Meine Partnerin ist unerwartet schwanger geworden, und der Kleine ist jetzt bald 4 Monate alt. Meine Freundin hat Elternzeit, aber sie will, dass ich mich mehr mit ihm beschäftige. Ich mag unser Baby, aber ich finde, mit so einem kleinen Kind kann man noch nichts anfangen. Sie stillt ihn, und wickeln mag ich ihn nicht. Ich kann doch nicht wie eine alte Tante am Wägelchen stehen und „Tütütü, so-n-e härzigs Buschi“ säuseln.
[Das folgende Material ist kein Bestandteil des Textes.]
(** X5, on the three-row catalog with [size_by] set to ['Magnitude']. *)
Lemma create_plot_unknown_attribute_example :
  snd (MSPlot.create_plot mdy_pandas named_plotly Demo.by_name) = Raise (KeyError "Magnitude") /\
  MSPlot.plot_start_time Demo.by_name = None /\
  MSPlot.plot_start_time (fst (MSPlot.create_plot mdy_pandas named_plotly Demo.by_name))
  = Some (Ts 1737288000250000000).
Proof.
  destruct (create_plot_unknown_attribute mdy_pandas named_plotly Demo.by_name Demo.rows)
    as (key & Hraise & Hkey & _ & Hs & _).
  - reflexivity.
  - left. simpl. intros H.
    repeat (destruct H as [H | H]; [discriminate|]). contradiction.
  - split; [|split; [reflexivity|]].
    + rewrite Hraise, Hkey; [reflexivity|].
      simpl. intros H. repeat (destruct H as [H | H]; [discriminate|]). contradiction.
    + rewrite Hs. vm_compute. reflexivity.
Defined.

(** ** MSPlot.create_plot: the point cloud *)

Lemma scatter_of_point_cloud (pd : MSPlot.Pandas) (plotly : go.Plotly) (self : MSPlot.t)
    (df : MSPlot.DataFrame) (trace : go.Scatter3d) :
  MSPlot.scatter_of pd plotly self df = Ok trace ->
  exists size_col magnitude marker_size color_col color_min color_max,
    MSPlot.column (MSPlot.size_by self) df = Ok size_col /\
    series_abs size_col = Ok magnitude /\
    series_times_100 magnitude = Ok marker_size /\
    MSPlot.column (MSPlot.color_by self) df = Ok color_col /\
    trace = point_cloud df
              (go.mkMarker "diameter" 25 marker_size color_col (MSPlot.color_scale self)
                 color_min color_max (MSPlot.color_by self)).
Proof.
  intros H. apply scatter_of_Ok in H.
  destruct H as (sc & mg & ms & cc & lo & hi & H1 & H2 & H3 & H4 & _ & _ & _ & _ & ->).
  exists sc, mg, ms, cc, lo, hi. auto.
Qed.

(** X6.  The point cloud of a successful [create_plot] lists, in
    chronological order, the records among the first 101 loaded rows
    whose timestamp lies within the bounds in force, each as often as it
    is among these rows and no other record; its [x], [y], [z] and hover
    entries are the easting, northing, depth and (file name, stage,
    magnitude) of these records, in that order. *)
Theorem create_plot_points_chronological
    (pd : MSPlot.Pandas) (plotly : go.Plotly) (self : MSPlot.t)
    (data : MSPlot.DataFrame) (trace : go.Scatter3d) :
  MSPlot.data self = Some data ->
  snd (MSPlot.create_plot pd plotly self) = Ok trace ->
  exists points : MSPlot.DataFrame,
    StronglySorted MSPlot.ascending points /\
    Permutation points
      (filter (inside (lower_bound pd self data) (upper_bound pd self data))
              (firstn 101 data)) /\
    go.x trace = SFloat64 (map (fun r => MSPlot.Easting (MSPlot.source r)) points) /\
    go.y trace = SFloat64 (map (fun r => MSPlot.Northing (MSPlot.source r)) points) /\
    go.z trace = SFloat64 (map (fun r => MSPlot.Depth_TVDSS (MSPlot.source r)) points) /\
    go.text trace
    = Some (map (fun r => go.mkHover (MSPlot.File_Name (MSPlot.source r))
                            (MSPlot.Stage (MSPlot.source r))
                            (MSPlot.Brune_Magnitude (MSPlot.source r))) points).
Proof.
  intros Hd Htrace. rewrite (create_plot_eq _ _ _ _ Hd) in Htrace. cbn [snd] in Htrace.
  apply scatter_of_point_cloud in Htrace.
  destruct Htrace as (sc & mg & ms & cc & lo & hi & _ & _ & _ & _ & ->).
  exists (df_filtered pd self data).
  destruct (df_filtered_spec pd self data) as [Hsorted Hperm].
  split; [exact Hsorted|]. split; [exact Hperm|]. repeat split.
Qed.

(** X6, on the three-row catalog given in reverse order: the points come
    out oldest first. *)
Lemma create_plot_points_chronological_example :
  exists trace points,
    snd (MSPlot.create_plot mdy_pandas named_plotly (MSPlot.set_data MSPlot.init (rev Demo.rows)))
    = Ok trace /\
    StronglySorted MSPlot.ascending points /\
    go.x trace = SFloat64 (map (fun r => MSPlot.Easting (MSPlot.source r)) points) /\
    go.text trace
    = Some [go.mkHover (Some "event_001") 1 (MSPlot.Brune_Magnitude Demo.event_001);
            go.mkHover (Some "event_002") 1 (MSPlot.Brune_Magnitude Demo.event_002);
            go.mkHover (Some "event_003") 2 (MSPlot.Brune_Magnitude Demo.event_003)].
Proof.
  destruct (MSPlot.create_plot mdy_pandas named_plotly (MSPlot.set_data MSPlot.init (rev Demo.rows)))
    as [st [trace|e]] eqn:E; [|vm_compute in E; discriminate].
  destruct (create_plot_points_chronological mdy_pandas named_plotly
              (MSPlot.set_data MSPlot.init (rev Demo.rows)) (rev Demo.rows) trace)
    as (points & Hsorted & _ & Hx & _ & _ & _); [reflexivity | now rewrite E |].
  exists trace, points. split; [reflexivity|]. split; [exact Hsorted|].
  split; [exact Hx|].
  vm_compute in E. inversion E. reflexivity.
Defined.

Lemma series_abs_length (s s' : Series) :
  series_abs s = Ok s' -> series_length s' = series_length s.
Proof.
  destruct s as [l|l|l|l]; simpl; try destruct (forallb is_missing l);
    intros H; inv H; simpl; now rewrite ?length_map.
Qed.

Lemma series_times_100_length (s s' : Series) :
  series_times_100 s = Ok s' -> series_length s' = series_length s.
Proof.
  destruct s as [l|l|l|l]; simpl; intros H; inv H; simpl; now rewrite ?length_map.
Qed.

Lemma window_filter_length (lower upper : Timestamp) (df : MSPlot.DataFrame) :
  (List.length (MSPlot.window_filter lower upper df) <= List.length df)%nat.
Proof. apply filter_length_le. Qed.

Lemma considered_length (pd : MSPlot.Pandas) (data : MSPlot.DataFrame) :
  List.length (MSPlot.considered pd data) = Nat.min 101 (List.length data).
Proof.
  unfold MSPlot.considered.
  rewrite (Permutation_length (MSPlot.sort_values_permutes pd _)). apply length_firstn.
Qed.

(** X7.  In the trace of a successful [create_plot] the coordinate, hover,
    size and color arrays all have one entry per plotted record, and there
    are never more than 101 records, nor more than were loaded. *)
Theorem create_plot_arrays_aligned
    (pd : MSPlot.Pandas) (plotly : go.Plotly) (self : MSPlot.t)
    (data : MSPlot.DataFrame) (trace : go.Scatter3d) :
  MSPlot.data self = Some data ->
  snd (MSPlot.create_plot pd plotly self) = Ok trace ->
  exists (n : nat) (m : go.Marker) (hover : list go.Hover),
    go.marker trace = Some m /\ go.text trace = Some hover /\
    series_length (go.x trace) = n /\ series_length (go.y trace) = n /\
    series_length (go.z trace) = n /\ List.length hover = n /\
    series_length (go.size m) = n /\ series_length (go.color m) = n /\
    (n <= 101)%nat /\ (n <= List.length data)%nat.
Proof.
  intros Hd Htrace. rewrite (create_plot_eq _ _ _ _ Hd) in Htrace. cbn [snd] in Htrace.
  apply scatter_of_point_cloud in Htrace.
  destruct Htrace as (sc & mg & ms & cc & lo & hi & Hs & Ha & Ht & Hc & ->).
  exists (List.length (df_filtered pd self data)). do 2 eexists.
  split; [reflexivity|]. split; [reflexivity|]. simpl.
  unfold MSPlot.hover_text. rewrite !length_map.
  repeat (split; [reflexivity|]).
  split; [|split; [|split]].
  - rewrite (series_times_100_length _ _ Ht), (series_abs_length _ _ Ha).
    now apply column_length in Hs.
  - now apply column_length in Hc.
  - unfold df_filtered.
    pose proof (window_filter_length (lower_bound pd self data) (upper_bound pd self data)
                  (MSPlot.considered pd data)).
    rewrite considered_length in *. lia.
  - unfold df_filtered.
    pose proof (window_filter_length (lower_bound pd self data) (upper_bound pd self data)
                  (MSPlot.considered pd data)).
    rewrite considered_length in *. lia.
Qed.

(** X7, on a table of 150 rows: 101 points. *)
Lemma create_plot_arrays_aligned_example :
  exists trace n,
    snd (MSPlot.create_plot mdy_pandas named_plotly
           (MSPlot.set_data MSPlot.init (repeat Demo.early 150)))
    = Ok trace /\
    series_length (go.x trace) = n /\ series_length (go.z trace) = n /\
    (n <= 101)%nat /\ n = 101%nat.
Proof.
  destruct (MSPlot.create_plot mdy_pandas named_plotly
              (MSPlot.set_data MSPlot.init (repeat Demo.early 150)))
    as [st [trace|e]] eqn:E; [|vm_compute in E; discriminate].
  destruct (create_plot_arrays_aligned mdy_pandas named_plotly
              (MSPlot.set_data MSPlot.init (repeat Demo.early 150))
              (repeat Demo.early 150) trace)
    as (n & m & hover & _ & _ & Hx & _ & Hz & _ & _ & _ & Hcap & _);
    [reflexivity | now rewrite E |].
  exists trace, n. split; [reflexivity|].
  split; [exact Hx|]. split; [exact Hz|]. split; [exact Hcap|].
  rewrite <- Hx. vm_compute in E. inversion E. reflexivity.
Defined.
Da fühle ich mich ehrlich gesagt wie der letzte Idiot.
Die Vaterrolle ist eine Seite der Männlichkeit, in die hineinzufinden nicht immer leicht ist. Ohne die körperliche und seelische Vorbereitungszeit, die Frauen ja zwangsläufig während der Schwangerschaft haben, kann das Wissen, bald Vater zu werden, abstrakt bleiben, bis das Baby da ist. Und auch dann stellen sich Fragen – so wie Ihre zum Beispiel.
Aber zunächst einmal herzlichen Glückwunsch! Sie waren auf eine Schwangerschaft nicht eingestellt, haben das Kind aber nun offenbar doch willkommen heissen können auf dieser Welt. Könnte es sein, dass Sie Ihr Baby seelisch noch nicht ganz „adoptiert“ haben, also doch noch etwas fremdeln in der neuen Situation? Bei Schwangerschaft, Geburt und Stillen erleben sich Väter leicht einmal aussen vor und auch hilflos. Vielleicht fühlen Sie sich nun unter Druck gesetzt in Ihren Empfindungen oder meinen sogar, den Vorsprung aufholen zu müssen, den die Babymutter hat. Aber man könnte es auch so sehen, dass Ihre Partnerin Sie ermuntert, sich stärker ins Spiel zu bringen, damit Sie eine eigenständige Beziehung zu Ihrem Kind aufbauen können.
Wenn wir unbefangen oder unbeobachtet sind, reden wir alle, Erwachsene und Kinder, mit Buschis ein wenig merkwürdig und übertrieben. Und genau das braucht das Baby. Am besonderen, vielleicht übertrieben wirkenden Tonfall merkt es: Jetzt kommt eine Botschaft über seine Verfassung und nicht darüber, wie es uns Erwachsenen geht. Wir mischen oft noch einen anderen Affekt dazu, sei es ein wenig mehr Zuversicht, als das ein unzufriedenes oder unglückliches Baby gerade hat, dann wird es ruhiger, oder eben ein wenig zusätzliche, schon fast theatralische Begeisterung, wenn es ihm wohl ist. Damit spiegeln wir ihm seine eigene Verfassung und zeigen, dass wir verstanden haben, wie es ihm geht. Das ermöglicht dem Kind, allmählich seine Gefühle zu erfassen und seine anfänglich ungesteuerte Emotionalität selbst mehr und mehr zu modulieren. Neben dem Körperkontakt geben unsere Mimik und unsere sprachliche Reaktion auf sein Befinden dem Baby auch die Sicherheit, gehalten und nicht alleingelassen zu sein – vor allem, wenn unsere Reaktion wiedererkennbar erfolgt und das Kind sich darauf verlassen kann.
Ihr Söhnchen kennt übrigens schon aus seiner geborgenen Zeit im Uterus Ihre Stimme und Ihren Sprechrhythmus. Vielleicht probieren Sie es einmal aus, wenn Sie allein sind und sich unbeobachtet fühlen, und antworten auf die Laute oder die Mimik Ihres Kleinen. Sie werden feststellen, wie hoch aufmerksam er da wird und wie ihm das gefällt. Und wenn Sie sich dazu gar nicht überwinden können: Auch Berührungen und Halten tun ihm gut und fördern die vertrauensvolle Beziehung mit ihm, bis er kräftig genug ist für temperamentvollere Vater-Sohn-Spiele. Wie wäre es denn für den Anfang, wenn Sie das Baby baden? Vielleicht zunächst in Anwesenheit Ihrer Partnerin? Sie werden sehen, das kann allen Beteiligten Spass machen und ist auch für junge Väter eine bewegende Erfahrung!